Task to carry out> Find each line below where the word "from" occurs, and copy it.

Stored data
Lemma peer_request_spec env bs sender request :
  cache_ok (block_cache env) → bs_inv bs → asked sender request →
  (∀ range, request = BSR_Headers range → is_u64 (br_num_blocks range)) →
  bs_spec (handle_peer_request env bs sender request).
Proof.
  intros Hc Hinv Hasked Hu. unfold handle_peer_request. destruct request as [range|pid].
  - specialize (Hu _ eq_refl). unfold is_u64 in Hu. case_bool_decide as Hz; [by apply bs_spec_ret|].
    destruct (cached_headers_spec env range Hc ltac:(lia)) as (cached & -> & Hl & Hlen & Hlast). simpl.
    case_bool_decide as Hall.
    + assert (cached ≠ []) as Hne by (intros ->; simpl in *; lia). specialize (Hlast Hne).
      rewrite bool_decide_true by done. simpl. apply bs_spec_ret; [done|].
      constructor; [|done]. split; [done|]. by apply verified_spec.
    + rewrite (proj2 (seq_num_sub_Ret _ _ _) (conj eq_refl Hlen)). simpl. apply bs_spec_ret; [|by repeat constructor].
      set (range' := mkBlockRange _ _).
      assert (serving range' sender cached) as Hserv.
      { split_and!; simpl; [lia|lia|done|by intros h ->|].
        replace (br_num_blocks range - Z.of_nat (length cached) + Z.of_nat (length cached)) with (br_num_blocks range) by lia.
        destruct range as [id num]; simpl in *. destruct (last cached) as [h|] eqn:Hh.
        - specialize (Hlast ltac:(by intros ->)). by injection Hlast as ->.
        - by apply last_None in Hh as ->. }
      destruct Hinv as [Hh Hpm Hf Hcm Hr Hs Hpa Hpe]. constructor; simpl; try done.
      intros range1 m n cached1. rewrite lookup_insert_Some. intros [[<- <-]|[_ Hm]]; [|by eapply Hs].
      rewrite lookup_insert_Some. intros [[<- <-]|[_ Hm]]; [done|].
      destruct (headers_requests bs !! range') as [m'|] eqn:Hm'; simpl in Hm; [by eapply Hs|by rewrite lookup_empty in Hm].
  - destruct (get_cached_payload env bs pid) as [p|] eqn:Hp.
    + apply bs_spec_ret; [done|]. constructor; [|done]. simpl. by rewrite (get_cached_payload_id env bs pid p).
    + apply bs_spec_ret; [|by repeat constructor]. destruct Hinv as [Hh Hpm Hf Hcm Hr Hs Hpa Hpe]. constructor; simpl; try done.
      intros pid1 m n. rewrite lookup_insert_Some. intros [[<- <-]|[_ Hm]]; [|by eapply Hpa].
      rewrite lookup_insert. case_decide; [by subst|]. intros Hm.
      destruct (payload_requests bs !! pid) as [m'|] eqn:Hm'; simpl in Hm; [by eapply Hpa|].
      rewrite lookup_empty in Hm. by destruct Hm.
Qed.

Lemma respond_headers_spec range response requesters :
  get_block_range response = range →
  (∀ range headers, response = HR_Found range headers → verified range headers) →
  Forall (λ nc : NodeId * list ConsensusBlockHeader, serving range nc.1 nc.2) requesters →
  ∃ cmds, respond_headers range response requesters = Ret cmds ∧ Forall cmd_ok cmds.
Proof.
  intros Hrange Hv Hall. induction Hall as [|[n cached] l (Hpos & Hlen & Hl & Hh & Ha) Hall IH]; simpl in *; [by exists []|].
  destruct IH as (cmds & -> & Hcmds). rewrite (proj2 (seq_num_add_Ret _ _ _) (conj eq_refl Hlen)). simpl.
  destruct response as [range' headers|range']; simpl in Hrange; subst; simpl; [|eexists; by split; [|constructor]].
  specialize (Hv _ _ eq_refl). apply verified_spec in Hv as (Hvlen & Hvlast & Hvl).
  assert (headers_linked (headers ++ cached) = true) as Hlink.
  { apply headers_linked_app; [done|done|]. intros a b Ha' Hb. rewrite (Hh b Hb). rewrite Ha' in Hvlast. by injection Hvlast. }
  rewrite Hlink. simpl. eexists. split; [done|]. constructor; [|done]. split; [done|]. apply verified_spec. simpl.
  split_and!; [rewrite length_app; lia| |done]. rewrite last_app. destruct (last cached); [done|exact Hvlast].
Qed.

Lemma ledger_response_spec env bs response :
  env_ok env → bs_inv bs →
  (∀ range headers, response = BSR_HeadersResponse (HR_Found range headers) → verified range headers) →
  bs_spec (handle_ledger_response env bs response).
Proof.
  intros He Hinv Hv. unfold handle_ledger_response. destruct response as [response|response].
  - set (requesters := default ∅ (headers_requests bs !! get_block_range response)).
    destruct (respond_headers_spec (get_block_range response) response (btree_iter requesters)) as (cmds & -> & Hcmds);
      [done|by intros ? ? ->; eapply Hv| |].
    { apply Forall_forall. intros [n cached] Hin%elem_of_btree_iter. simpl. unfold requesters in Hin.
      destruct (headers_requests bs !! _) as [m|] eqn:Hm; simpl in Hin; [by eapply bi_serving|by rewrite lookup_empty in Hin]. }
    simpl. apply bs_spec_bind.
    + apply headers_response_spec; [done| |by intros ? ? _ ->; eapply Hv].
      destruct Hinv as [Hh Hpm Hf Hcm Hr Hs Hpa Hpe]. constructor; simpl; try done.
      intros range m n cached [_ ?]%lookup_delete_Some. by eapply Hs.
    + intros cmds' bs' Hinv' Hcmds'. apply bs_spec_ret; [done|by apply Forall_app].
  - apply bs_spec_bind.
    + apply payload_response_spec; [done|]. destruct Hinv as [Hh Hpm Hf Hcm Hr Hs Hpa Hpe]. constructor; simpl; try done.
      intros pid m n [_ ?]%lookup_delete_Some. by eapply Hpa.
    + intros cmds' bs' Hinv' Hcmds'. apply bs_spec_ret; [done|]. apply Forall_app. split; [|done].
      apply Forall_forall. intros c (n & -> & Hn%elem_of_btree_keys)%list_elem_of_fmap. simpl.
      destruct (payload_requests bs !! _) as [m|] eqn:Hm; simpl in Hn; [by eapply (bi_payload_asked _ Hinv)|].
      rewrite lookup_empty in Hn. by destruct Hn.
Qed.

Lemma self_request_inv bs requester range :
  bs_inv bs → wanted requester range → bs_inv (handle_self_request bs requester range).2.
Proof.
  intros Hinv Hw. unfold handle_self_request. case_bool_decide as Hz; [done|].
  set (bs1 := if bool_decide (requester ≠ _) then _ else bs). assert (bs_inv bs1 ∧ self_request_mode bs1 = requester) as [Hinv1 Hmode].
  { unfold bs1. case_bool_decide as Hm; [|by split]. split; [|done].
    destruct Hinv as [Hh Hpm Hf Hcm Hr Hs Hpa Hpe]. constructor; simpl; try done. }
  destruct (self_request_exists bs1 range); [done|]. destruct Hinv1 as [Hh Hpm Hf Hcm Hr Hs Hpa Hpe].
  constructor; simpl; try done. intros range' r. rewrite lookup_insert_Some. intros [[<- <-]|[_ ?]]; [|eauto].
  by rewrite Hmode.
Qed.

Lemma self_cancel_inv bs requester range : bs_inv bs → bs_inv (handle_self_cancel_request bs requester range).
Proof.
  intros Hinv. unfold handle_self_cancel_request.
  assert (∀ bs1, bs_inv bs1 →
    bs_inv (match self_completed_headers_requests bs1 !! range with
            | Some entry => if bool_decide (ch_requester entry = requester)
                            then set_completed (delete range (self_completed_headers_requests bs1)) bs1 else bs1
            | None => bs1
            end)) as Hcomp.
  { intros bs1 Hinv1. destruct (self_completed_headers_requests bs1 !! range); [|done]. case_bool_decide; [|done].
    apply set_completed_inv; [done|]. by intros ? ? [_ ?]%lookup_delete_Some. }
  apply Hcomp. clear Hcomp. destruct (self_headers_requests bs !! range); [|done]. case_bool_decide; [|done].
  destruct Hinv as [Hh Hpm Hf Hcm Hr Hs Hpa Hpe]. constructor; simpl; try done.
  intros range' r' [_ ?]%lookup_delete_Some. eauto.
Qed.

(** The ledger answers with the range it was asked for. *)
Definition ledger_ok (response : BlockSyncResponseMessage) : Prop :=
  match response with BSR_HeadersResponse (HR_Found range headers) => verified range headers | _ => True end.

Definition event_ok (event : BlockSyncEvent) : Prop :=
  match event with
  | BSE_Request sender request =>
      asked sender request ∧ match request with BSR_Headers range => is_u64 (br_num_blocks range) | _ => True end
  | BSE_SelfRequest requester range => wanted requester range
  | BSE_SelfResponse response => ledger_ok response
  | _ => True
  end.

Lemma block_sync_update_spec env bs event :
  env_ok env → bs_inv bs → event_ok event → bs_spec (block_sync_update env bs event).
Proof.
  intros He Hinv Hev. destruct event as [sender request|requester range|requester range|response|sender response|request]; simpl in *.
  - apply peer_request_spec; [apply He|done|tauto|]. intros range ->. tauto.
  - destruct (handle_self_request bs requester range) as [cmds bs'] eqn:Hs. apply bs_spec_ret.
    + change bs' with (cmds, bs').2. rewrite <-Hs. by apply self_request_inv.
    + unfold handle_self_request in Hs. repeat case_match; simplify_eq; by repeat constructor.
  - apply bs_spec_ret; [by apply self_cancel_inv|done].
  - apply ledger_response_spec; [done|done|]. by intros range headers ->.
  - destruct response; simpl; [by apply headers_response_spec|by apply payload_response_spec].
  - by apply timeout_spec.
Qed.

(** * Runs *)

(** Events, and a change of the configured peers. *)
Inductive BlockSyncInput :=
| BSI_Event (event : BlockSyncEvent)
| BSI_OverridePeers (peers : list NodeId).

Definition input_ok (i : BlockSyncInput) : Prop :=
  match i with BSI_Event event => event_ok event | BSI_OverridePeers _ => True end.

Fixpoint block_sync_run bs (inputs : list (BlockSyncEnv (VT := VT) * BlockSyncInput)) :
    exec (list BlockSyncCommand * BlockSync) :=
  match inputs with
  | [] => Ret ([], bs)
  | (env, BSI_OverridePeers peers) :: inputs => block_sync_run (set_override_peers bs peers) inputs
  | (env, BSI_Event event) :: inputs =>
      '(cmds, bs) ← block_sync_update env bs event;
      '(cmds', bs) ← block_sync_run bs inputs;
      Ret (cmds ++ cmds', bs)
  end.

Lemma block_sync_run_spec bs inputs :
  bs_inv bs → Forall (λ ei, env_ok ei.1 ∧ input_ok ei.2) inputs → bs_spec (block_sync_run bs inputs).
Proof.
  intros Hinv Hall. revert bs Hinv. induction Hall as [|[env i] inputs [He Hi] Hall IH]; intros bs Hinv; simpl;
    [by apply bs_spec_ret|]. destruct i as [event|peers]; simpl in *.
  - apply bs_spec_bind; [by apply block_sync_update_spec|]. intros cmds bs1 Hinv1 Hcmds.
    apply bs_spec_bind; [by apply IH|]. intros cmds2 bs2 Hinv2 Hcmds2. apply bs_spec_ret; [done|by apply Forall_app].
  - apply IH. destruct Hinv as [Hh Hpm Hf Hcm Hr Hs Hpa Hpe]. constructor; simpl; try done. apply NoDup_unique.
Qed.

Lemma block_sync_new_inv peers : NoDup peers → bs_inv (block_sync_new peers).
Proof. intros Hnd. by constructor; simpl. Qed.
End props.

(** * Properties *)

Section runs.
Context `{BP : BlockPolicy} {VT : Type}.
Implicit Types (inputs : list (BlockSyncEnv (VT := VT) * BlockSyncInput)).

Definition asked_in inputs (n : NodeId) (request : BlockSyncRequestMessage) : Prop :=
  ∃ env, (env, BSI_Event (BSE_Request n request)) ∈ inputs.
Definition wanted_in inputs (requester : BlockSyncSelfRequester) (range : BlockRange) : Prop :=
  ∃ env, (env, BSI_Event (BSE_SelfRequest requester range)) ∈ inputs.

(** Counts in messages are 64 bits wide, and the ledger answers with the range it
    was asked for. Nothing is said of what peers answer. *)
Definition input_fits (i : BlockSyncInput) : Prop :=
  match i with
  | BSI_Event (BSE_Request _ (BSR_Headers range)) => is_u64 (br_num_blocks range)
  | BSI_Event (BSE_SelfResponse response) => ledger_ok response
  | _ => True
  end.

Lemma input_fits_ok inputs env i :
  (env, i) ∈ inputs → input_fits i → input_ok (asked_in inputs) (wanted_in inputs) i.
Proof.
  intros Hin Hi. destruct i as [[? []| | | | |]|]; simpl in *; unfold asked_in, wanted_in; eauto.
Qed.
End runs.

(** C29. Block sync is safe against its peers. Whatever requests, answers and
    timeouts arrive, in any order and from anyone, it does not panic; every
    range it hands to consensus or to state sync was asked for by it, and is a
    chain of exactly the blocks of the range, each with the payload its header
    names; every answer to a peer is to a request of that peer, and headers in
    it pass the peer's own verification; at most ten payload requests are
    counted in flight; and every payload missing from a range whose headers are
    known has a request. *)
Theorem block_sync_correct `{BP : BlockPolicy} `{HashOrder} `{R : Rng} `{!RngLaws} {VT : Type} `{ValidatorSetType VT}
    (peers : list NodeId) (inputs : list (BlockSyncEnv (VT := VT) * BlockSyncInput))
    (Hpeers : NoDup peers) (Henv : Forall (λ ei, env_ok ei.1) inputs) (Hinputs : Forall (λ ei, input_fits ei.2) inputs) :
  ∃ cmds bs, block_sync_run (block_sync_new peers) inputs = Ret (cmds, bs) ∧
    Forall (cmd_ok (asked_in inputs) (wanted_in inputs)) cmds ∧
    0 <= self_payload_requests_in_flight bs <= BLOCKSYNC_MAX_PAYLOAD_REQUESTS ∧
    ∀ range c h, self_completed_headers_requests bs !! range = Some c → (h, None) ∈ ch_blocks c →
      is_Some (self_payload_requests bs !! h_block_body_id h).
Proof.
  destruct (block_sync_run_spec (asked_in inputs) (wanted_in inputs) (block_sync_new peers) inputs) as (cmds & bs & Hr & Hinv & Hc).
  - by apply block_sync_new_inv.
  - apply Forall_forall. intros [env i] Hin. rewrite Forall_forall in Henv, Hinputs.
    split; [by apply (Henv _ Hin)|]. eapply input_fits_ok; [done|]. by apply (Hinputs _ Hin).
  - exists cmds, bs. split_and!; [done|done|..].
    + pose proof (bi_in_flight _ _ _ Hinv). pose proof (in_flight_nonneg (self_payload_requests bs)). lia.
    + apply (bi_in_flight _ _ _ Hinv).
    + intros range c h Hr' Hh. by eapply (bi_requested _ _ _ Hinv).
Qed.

Reply>
    timeouts arrive, in any order and from anyone, it does not panic; every
    counted in flight; and every payload missing from a range whose headers are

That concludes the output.